(** [get_filename_from_url(link) or link[:60]] *)
Definition item_label (filename : option string) (link : string) : string :=
  if truthy filename then default EmptyString filename else Str.take 60 link.

(** [if downloads_since_refresh >= args.session_refresh: ...] *)
Definition refresh_if_due (args : Args) (download_dir : string) (st : Loop)
  : M RunState Loop :=
  if should_refresh args st
  then restart_session args download_dir MsgRefreshing st
  else mret st.

(** The body of [for idx, link in enumerate(links, 1)]. *)
Definition process_link (fuel : nat) (args : Args) (download_dir : string)
    (n idx : nat) (link : string) (st : Loop) : M RunState Loop :=
  filename ← lift (get_filename_from_url link);
  _ ← console_print (MsgItem idx n (item_label filename link));
  existing ← lift (check_file_exists download_dir link);
  if truthy existing then
    let existing := default EmptyString existing in
    _ ← lift (try_except
                (_ ← call (os_path_getsize (path_join download_dir existing));
                 mret tt)
                (fun _ => mret tt));
    _ ← console_print (MsgExists existing);
    let st := record_skip st in
    _ ← progress_update st;
    mret st
  else
    st ← refresh_if_due args download_dir st;
    attempt fuel args download_dir n idx link st.

Fixpoint process_links (fuel : nat) (args : Args) (download_dir : string)
    (n idx : nat) (links : list string) (st : Loop) : M RunState Loop :=
  match links with
  | [] => mret st
  | link :: rest =>
      st ← process_link fuel args download_dir n idx link st;
      process_links fuel args download_dir n (S idx) rest st
  end.

(** [list(dict.fromkeys(links))]: first occurrences, in order. *)
Fixpoint dedupe (links : list string) : list string :=
  match links with
  | [] => []
  | l :: rest =>
      l :: List.filter (fun x => negb (String.eqb x l)) (dedupe rest)
  end.

Definition hints : list string :=
  ["download"; "dl"; "fitgirl"; "torrent"; "drive"].

Definition collect_links (args : Args) (links : list string) : list string :=
  let links := dedupe links in
  if filter_downloads args then
    match List.filter
            (fun l => List.existsb (fun k => Str.contains k (Str.lower l)) hints)
            links with
    | [] => links
    | filtered => filtered
    end
  else links.

(** The first part of the body of the [try] of [run]: the browser is
    started, and the candidate links are gathered from the input file and
    from the listing page. *)
Definition candidate_links (args : Args) (download_dir : string)
  : M RunState (driver * list string) :=
  d ← lift (setup_driver download_dir (headless args)
              (negb (no_image_block args)));
  _ ← assign_driver (Some d);
  links1 ← (if truthy (input_txt args)
            then lift (read_urls_from_txt (default EmptyString (input_txt args)))
            else mret []);
  links2 ← (if truthy (url args)
            then
              let u := default EmptyString (url args) in
              _ ← console_print (MsgScraping u);
              lift (call (scrape_links d u (max_wait args)))
            else mret []);
  mret (d, collect_links args (List.app links1 links2)).

(** The local variables when the loop starts. *)
Definition loop_start (d : driver) : Loop :=
  {| successful := 0; failed := 0; skipped := 0;
     downloads_since_refresh := 0; drv := d |}.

##########

All of the material above must be transcribed exactly, with no line dropped.

### Task solution
(** [get_filename_from_url(link) or link[:60]] *)
Definition item_label (filename : option string) (link : string) : string :=
  if truthy filename then default EmptyString filename else Str.take 60 link.

(** [if downloads_since_refresh >= args.session_refresh: ...] *)
Definition refresh_if_due (args : Args) (download_dir : string) (st : Loop)
  : M RunState Loop :=
  if should_refresh args st
  then restart_session args download_dir MsgRefreshing st
  else mret st.

(** The body of [for idx, link in enumerate(links, 1)]. *)
Definition process_link (fuel : nat) (args : Args) (download_dir : string)
    (n idx : nat) (link : string) (st : Loop) : M RunState Loop :=
  filename ← lift (get_filename_from_url link);
  _ ← console_print (MsgItem idx n (item_label filename link));
  existing ← lift (check_file_exists download_dir link);
  if truthy existing then
    let existing := default EmptyString existing in
    _ ← lift (try_except
                (_ ← call (os_path_getsize (path_join download_dir existing));
                 mret tt)
                (fun _ => mret tt));
    _ ← console_print (MsgExists existing);
    let st := record_skip st in
    _ ← progress_update st;
    mret st
  else
    st ← refresh_if_due args download_dir st;
    attempt fuel args download_dir n idx link st.

Fixpoint process_links (fuel : nat) (args : Args) (download_dir : string)
    (n idx : nat) (links : list string) (st : Loop) : M RunState Loop :=
  match links with
  | [] => mret st
  | link :: rest =>
      st ← process_link fuel args download_dir n idx link st;
      process_links fuel args download_dir n (S idx) rest st
  end.

(** [list(dict.fromkeys(links))]: first occurrences, in order. *)
Fixpoint dedupe (links : list string) : list string :=
  match links with
  | [] => []
  | l :: rest =>
      l :: List.filter (fun x => negb (String.eqb x l)) (dedupe rest)
  end.

Definition hints : list string :=
  ["download"; "dl"; "fitgirl"; "torrent"; "drive"].

Definition collect_links (args : Args) (links : list string) : list string :=
  let links := dedupe links in
  if filter_downloads args then
    match List.filter
            (fun l => List.existsb (fun k => Str.contains k (Str.lower l)) hints)
            links with
    | [] => links
    | filtered => filtered
    end
  else links.

(** The first part of the body of the [try] of [run]: the browser is
    started, and the candidate links are gathered from the input file and
    from the listing page. *)
Definition candidate_links (args : Args) (download_dir : string)
  : M RunState (driver * list string) :=
  d ← lift (setup_driver download_dir (headless args)
              (negb (no_image_block args)));
  _ ← assign_driver (Some d);
  links1 ← (if truthy (input_txt args)
            then lift (read_urls_from_txt (default EmptyString (input_txt args)))
            else mret []);
  links2 ← (if truthy (url args)
            then
              let u := default EmptyString (url args) in
              _ ← console_print (MsgScraping u);
              lift (call (scrape_links d u (max_wait args)))
            else mret []);
  mret (d, collect_links args (List.app links1 links2)).

(** The local variables when the loop starts. *)
Definition loop_start (d : driver) : Loop :=
  {| successful := 0; failed := 0; skipped := 0;
     downloads_since_refresh := 0; drv := d |}.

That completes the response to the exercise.